The City’s Son – Tom Pollock

DISCLAIMER: Tom Pollock once bought me a pint. As a result I cannot guarantee complete neutrality.

The City’s Son is Tom Pollock’s debut novel and the first in The Skyscraper Throne YA series. As regular readers of this blog will know, I don’t read YA as a rule, but I made an exception for this book, a) because he once bought me a pint (see above), and, b) because it’s been very well previewed.  I’m very glad I did, because it’s an immensely enjoyable and fluently written urban fantasy set in a hidden London and filled with characters and creatures which bear testament to Pollock’s imagination and immersion in the genre.
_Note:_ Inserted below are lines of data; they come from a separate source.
(** The description on a card never runs over 123 characters.  A description
    of up to 120 characters is shown as it is; a longer one is cut to its
    first 120 characters, followed by three dots. *)
Theorem card_description_is_cut :
  forall (description : string),
    String.length (shown_description description) <= 123 /\
    (String.length description <= 120 ->
     shown_description description = description) /\
    (120 < String.length description ->
     exists first rest,
       description = first ++ rest /\ String.length first = 120 /\
       shown_description description = first ++ "...").
Proof.
  intros description. unfold shown_description.
  destruct (Nat.ltb 120 (String.length description)) eqn:Hlen.
  - apply Nat.ltb_lt in Hlen.
    destruct (substring_head 120 description) as [Hl [rest Hrest]]; [lia |].
    split; [| split].
    + rewrite append_length, Hl. simpl. lia.
    + lia.
    + intros _. exists (String.substring 0 120 description), rest. auto.
  - apply Nat.ltb_ge in Hlen. split; [lia | split; [reflexivity | lia]].
Qed.

Lemma card_description_is_cut_witness :
  shown_description "Rodent research" = "Rodent research".
Proof.
  apply (proj1 (proj2 (card_description_is_cut "Rodent research"))).
  simpl. lia.
Defined.

End MissionCardFacts.

Module NavbarFacts.
Import Navbar.

(** Whatever the current path, the navigation bar draws at most one link as
    active; it draws one exactly when the path is the path of one of its four
    links, so on the pages without a link (training, dataset detail, not
    found) none is active. *)
Theorem at_most_one_active_link :
  forall (pathname : string),
    List.length (active_links pathname) <= 1 /\
    (List.length (active_links pathname) = 1 <-> In pathname (map fst navLinks)).
Proof.
  intros pathname. unfold active_links, navLinks, isActive. cbn [filter fst map].
  destruct (String.eqb pathname "/") eqn:H1;
    destruct (String.eqb pathname "/laboratory") eqn:H2;
    destruct (String.eqb pathname "/search") eqn:H3;
    destruct (String.eqb pathname "/publication") eqn:H4;
    repeat match goal with
           | H : String.eqb _ _ = true |- _ => apply String.eqb_eq in H
           | H : String.eqb _ _ = false |- _ => apply String.eqb_neq in H
           end;
    try congruence; cbn [List.length In];
    (split; [lia |]); (split; [| tauto || (intros _; reflexivity) || idtac]).
  all: try (intros _; auto; tauto).
  all: try (intros Hlen; discriminate Hlen).
  intros [H | [H | [H | [H | []]]]]; congruence.
Qed.

End NavbarFacts.

Module TrainingFacts.
Import Http NasaApiFacts Training.

(** A health check never fails the page: whatever the backend answers, and
    also when it cannot be reached, [checkSystemHealth] sends exactly one
    request, ends with [loading] off, and leaves either the parsed answer or
    the error object, which the card shows as its error line. *)
Theorem health_check_always_settles :
  forall (base : string) (st : state) (w : world),
    let answer := match server w (List.length (log w)) (GET (base ++ "/health")) with
                  | Resolved r => NasaApi.handleResp r
                  | Rejected e => Rejected e
                  end in
    let st' := fst (checkSystemHealth base st w) in
    log (snd (checkSystemHealth base st w)) = (log w ++ [GET (base ++ "/health")])%list /\
    loading st' = false /\
    (forall v, answer = Resolved v -> healthData st' = v) /\
    (forall e, answer = Rejected e ->
       health_card st' = ErrorLine (Js.Str "Failed to check system health")).
Proof.
  intros base st w answer st'. subst st'. unfold checkSystemHealth, NasaApi.health.
  rewrite fetch_then_handle. fold answer.
  destruct answer as [v|e]; cbn [fst snd log loading healthData];
    (split; [reflexivity | split; [reflexivity | split]]).
  - intros v' H. now inversion H.
  - intros e H. discriminate H.
  - intros v H. discriminate H.
  - intros e' _. reflexivity.
Qed.

End TrainingFacts.

Module PublicationFacts.
Import Http NasaApiFacts Publication.

Example spaces_are_blank :
  Js.blank (String " " (String (ascii_of_nat 9) (String (ascii_of_nat 194)
              (String (ascii_of_nat 160) EmptyString)))) = true
  /\ Js.blank " a " = false.
Proof. split; reflexivity. Qed.

(** On blank text (empty, or white space only) [handleSummarize] does
    nothing: no request, no change of state, and the button is disabled.  On
    any other text it sends exactly one POST with the text as typed, keeps the
    text, ends with [loading] off, and on a failure of any kind leaves the
    error object as the summary. *)
Theorem summarize_only_real_text :
  forall (base : string) (st : state) (w : world),
    (Js.blank (textToSummarize st) = true ->
     handleSummarize base st w = (st, w) /\ button_disabled st = true) /\
    (Js.blank (textToSummarize st) = false ->
     let rq := mk_request (base ++ "/summarize?text="
                             ++ Js.encodeURIComponent (textToSummarize st))
                          "POST" [] None in
     let st' := fst (handleSummarize base st w) in
     log (snd (handleSummarize base st w)) = (log w ++ [rq])%list /\
     textToSummarize st' = textToSummarize st /\
     loading st' = false /\
     (forall e,
        match server w (List.length (log w)) rq with
        | Resolved r => NasaApi.handleResp r
        | Rejected e' => Rejected e'
        end = Rejected e ->
        summary st' = Js.Obj [("error", Js.Str "Failed to generate summary")])).
Proof.
  intros base st w. unfold handleSummarize, button_disabled. split; intros Hb; rewrite Hb.
  - split; reflexivity.
  - cbv zeta. unfold NasaApi.summarize. rewrite fetch_then_handle.
    set (rq := mk_request (base ++ "/summarize?text="
                             ++ Js.encodeURIComponent (textToSummarize st))
                          "POST" [] None).
    destruct (match server w (List.length (log w)) rq with
              | Resolved r => NasaApi.handleResp r
              | Rejected e' => Rejected e'
              end) as [v|e0];
      cbn [fst snd log textToSummarize loading summary];
      (split; [reflexivity | split; [reflexivity | split; [reflexivity |]]]).
    + intros e H. discriminate H.
    + intros e _. reflexivity.
Qed.

Lemma summarize_only_real_text_witness :
  handleSummarize localhost (mk_state "   " Js.Null false) (serves_graph GraphBuilder.empty)
  = (mk_state "   " Js.Null false, serves_graph GraphBuilder.empty).
Proof.
  apply (proj1 (summarize_only_real_text localhost (mk_state "   " Js.Null false)
                  (serves_graph GraphBuilder.empty))).
  reflexivity.
Defined.

End PublicationFacts.

Module LaboratoryFacts.
Import Laboratory.

Lemma filter_throwing_some (p : Js.value -> option bool) (xs ys : list Js.value) :
  filter_throwing p xs = Some ys ->
  ys = filter (fun n => match p n with Some true => true | _ => false end) xs /\
  Forall (fun n => p n <> None) xs.
Proof.
  revert ys. induction xs as [|x xs IH]; simpl; intros ys H.
  - inversion H. split; [reflexivity | constructor].
  - destruct (p x) as [b|] eqn:Hp; [| discriminate H].
    destruct (filter_throwing p xs) as [zs|]; [| discriminate H].
    destruct (IH zs eq_refl) as [Hzs Hall]. inversion H; subst.
    split; [now destruct b | constructor; [congruence | exact Hall]].
Qed.

Lemma filter_throwing_none (p : Js.value -> option bool) (xs : list Js.value) :
  filter_throwing p xs = None <-> exists n, In n xs /\ p n = None.
Proof.
  induction xs as [|x xs IH]; simpl.
  - split; [discriminate | intros [n [[] _]]].
  - destruct (p x) as [b|] eqn:Hp.
    + destruct (filter_throwing p xs) as [zs|].
      * split; [discriminate |]. intros [n [[<- | Hin] Hn]]; [congruence |].
        assert (Some zs = None) as Habs by (apply IH; now exists n).
        discriminate Habs.
      * split; [| reflexivity]. intros _.
        destruct (proj1 IH eq_refl) as [n [Hin Hn]]. exists n. auto.
    + split; [| reflexivity]. intros _. exists x. auto.
Qed.

Lemma filter_throwing_kept (p : Js.value -> option bool) (ys : list Js.value) :
  Forall (fun n => p n = Some true) ys -> filter_throwing p ys = Some ys.
Proof.
  induction 1 as [|y ys Hy _ IH]; simpl; [reflexivity |].
  now rewrite Hy, IH.
Qed.

Lemma type_matches_none (ft : string) (n : Js.value) :
  type_matches ft n = None <-> text_typed n = false.
Proof.
  unfold type_matches, text_typed.
  destruct n; try (split; congruence);
    destruct (Js.or _ (Js.Str "")); split; congruence.
Qed.

Lemma kept_by_spec (ft : string) (n : Js.value) :
  kept_by ft n = true <->
  Js.nullish n = false /\
  exists s, Js.or (Js.get n "type") (Js.Str "") = Js.Str s /\ Js.toLowerCase s = ft.
Proof.
  assert (Hstr : forall v : Js.value,
             match match v with
                   | Js.Str s => Some (String.eqb (Js.toLowerCase s) ft)
                   | _ => None
                   end with
             | Some true => true
             | _ => false
             end = true
             <-> exists s, v = Js.Str s /\ Js.toLowerCase s = ft).
  { intros v. destruct v as [| |b|z|s|l|fs];
      try (split; [discriminate | intros [s' [H _]]; discriminate H]).
    destruct (String.eqb (Js.toLowerCase s) ft) eqn:He.
    - apply String.eqb_eq in He. split; [| reflexivity]. intros _. now exists s.
    - apply String.eqb_neq in He. split; [discriminate |].
      intros [s' [H Hs']]. injection H as <-. now elim He. }
  unfold kept_by, type_matches.
  destruct n as [| |b|z|s|l|fs]; cbn [Js.nullish];
    try (split; [discriminate | intros [H _]; discriminate H]);
    rewrite Hstr; tauto.
Qed.

Lemma ascii_typed_text (n : Js.value) : ascii_typed n = true -> text_typed n = true.
Proof.
  unfold ascii_typed, text_typed.
  destruct n; try discriminate;
    destruct (Js.or _ (Js.Str "")); congruence.
Qed.

Lemma text_typed_nullish (n : Js.value) : text_typed n = true -> Js.nullish n = false.
Proof. destruct n; cbn; congruence. Qed.

(** A node the filter cannot read: it is [null] or [undefined], or its type
    is truthy and not text. *)
Lemma text_typed_false (n : Js.value) :
  text_typed n = false <->
  n = Js.Undefined \/ n = Js.Null \/
  (Js.truthy (Js.get n "type") = true /\ forall s, Js.get n "type" <> Js.Str s).
Proof.
  assert (Hor : forall v : Js.value,
             match Js.or v (Js.Str "") with Js.Str _ => true | _ => false end = false
             <-> Js.truthy v = true /\ forall s, v <> Js.Str s).
  { intros v. unfold Js.or. destruct (Js.truthy v) eqn:Ht.
    - destruct v as [| |b|z|s|l|fs]; split;
        try (intros _; split; [reflexivity | discriminate]);
        try reflexivity; try discriminate.
      intros [_ H]. now elim (H s).
    - split; [discriminate | intros [H _]; discriminate H]. }
  unfold text_typed.
  destruct n as [| |b|z|s|l|fs];
    try (split; [auto | reflexivity]);
    rewrite Hor; split;
    try (intros H; right; right; exact H);
    intros [H | [H | H]]; try discriminate H; exact H.
Qed.

Lemma filtered_is_filter (xs ys : list Js.value) (ft : string) :
  ft <> "all" ->
  filteredNodes (Js.Arr xs) ft = Some (Js.Arr ys) ->
  ys = filter (kept_by ft) xs /\ Forall (fun n => text_typed n = true) xs.
Proof.
  intros Hft H. unfold filteredNodes in H.
  apply String.eqb_neq in Hft. rewrite Hft in H.
  destruct (filter_throwing (type_matches ft) xs) as [zs|] eqn:Hf; [| discriminate H].
  inversion H; subst zs. destruct (filter_throwing_some _ _ _ Hf) as [Hys Hall].
  split; [exact Hys |].
  eapply Forall_impl; [| exact Hall]. intros n Hn. cbn in Hn.
  destruct (text_typed n) eqn:Ht; [reflexivity |].
  apply (proj2 (type_matches_none ft n)) in Ht. contradiction.
Qed.



(** The line under a graph of one study and its organism. *)
Example summary_of_the_mouse_graph :
  summary_line mouse_graph = Some "2 nodes • 1 connections".
Proof. reflexivity. Qed.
Beth is a troubled graffiti artist kicked out of school, her mother dead, her father lost in grief. All she has is her Pakistani friend Pen, who has problems of her own to deal with. One night, out in the city, Beth is catapulted into the London of grey-skinned, railing spear-wielding, Fil, the eponymous Son of the City, his mother a goddess missing for years. Fil’s London is full of wonderful creatures: dancing, filament-filled glass women who live in the city’s lampposts, wire-dwelling spiders whose home is the Crystal Palace radio mast (a sight for sore eyes, in a manner of speaking, as I grew up in Crystal Palace), stone-clad undying priests, not to mention the darker inhabitants, the Wire Mistress and Scaff Wolves, servants of Reach the all-destroying Crane King, against whom Fil and Beth must battle to save their home.

The city is a character in itself, and the story takes us from North to South, East to West, from gentrified neighbourhoods, to graffiti-covered underpasses, and up the shining faces of the skyscrapers of docklands, huddled as they are against the warehouses of the East End. Pollock captures the facets of London’s identity very effectively, taking us from the heights to the depths, usually quite literally.

There are no fairy tale endings in Pollock’s London: this is a dark, death-filled, and hard-hitting novel beneath the surface of which lie themes of urban decay, regeneration and development, prejudice, abuse, and, I think, a hint of LGBTQ. Sprinkled with a good dose of humour and few good-natured swipes at the urban fantasy canon, this was a great read. If all YA was like this, I’d probably read more.

Books I’m Looking Forward To

UPDATE: I forgot one!

A Box of Birds – Charles Fernyhough

A thriller set in the world of brain research investigating the clash between materialism and Freudian therapy, Fernyhough looks to investigate the kinds of explanation that can work in fiction, and in considerations of what it means to be human. On the basis of this pitch I supported the book on Unbound. I want to see how it works,


I’ll be posting a review of John Banville’s Ancient Light in the next few days, but in the meantime I thought I would post a selection of new books I’m looking forward to in the coming months, some of which have landed on my doormat recently. This is a very short non-exhaustive list which rather favours big names. Feel free to suggest others!

Toby’s Room – Pat Barker

The new novel by the author of the Regeneration Trilogy returns to World War One and roughly meshes with the events of Life Class which I was a little disappointed by. Word is that this one is very dark and very good indeed.



NW – Zadie Smith

After Keith Ridgway’s wonderful Hawthorn and Child another novel of London and its inhabitants which will be very different but, I hope, equally brilliant.





The City’s Son – Tom Pollock

Many years ago I went to the pub with Tom Pollock. I’m pretty sure he bought a round, so that’s in his favour. He also mentioned wanting to write. This very well previewed fantasy/YA novel set in a world of ‘monsters and miralces’ is one of the books I really wish I’d got hold of before release.


Rook – Jane Rusbridge

‘Look at the stars, Rook. Tell me what you know.’
Set in the village of Bosham on the Sussex coast, Jane Rusbridge’s second novel tackles buried secrets, history, memory, and the meaning of home.



Patrick Leigh Fermor: An Adventure – Artemis Cooper

I simply adore Patrick Leigh Fermor, one of the great individuals of the Twentieth Century. Soldier, traveller, linguist, and writer, this man was incredible. Amongst his wonderful books are the chronicles of his walk from the Hook of Holland to Constantinople (as was) in the Thirties, A Time of Gifts and Between the Woods and the Water. The third and final installment of that trilogy is being put together by Cooper after this book. I am very excited. See also his books about Greece, where he lived for much of his life: Mani, Roumeli, and a collection titled Words of Mercury. I’m saying nothing…

Train Dreams – Denis Johnson

If you haven’t read any Denis Johnson then you simply must. Go and get Tree of Smoke. You’ll thank me. This  short novel of the American West is one of the books that was in the running for the unawarded Pulitzer Prize.



Merivel – Rose Tremain

Following on from Tremain’s 1989 Restoration, Merivel returns to the eponymous courtier and physician in middle age and finds him in a more reflective, but ever mirthful mood. As he journeys across Europe everything seems to go wrong except, I hope, Tremain’s writing.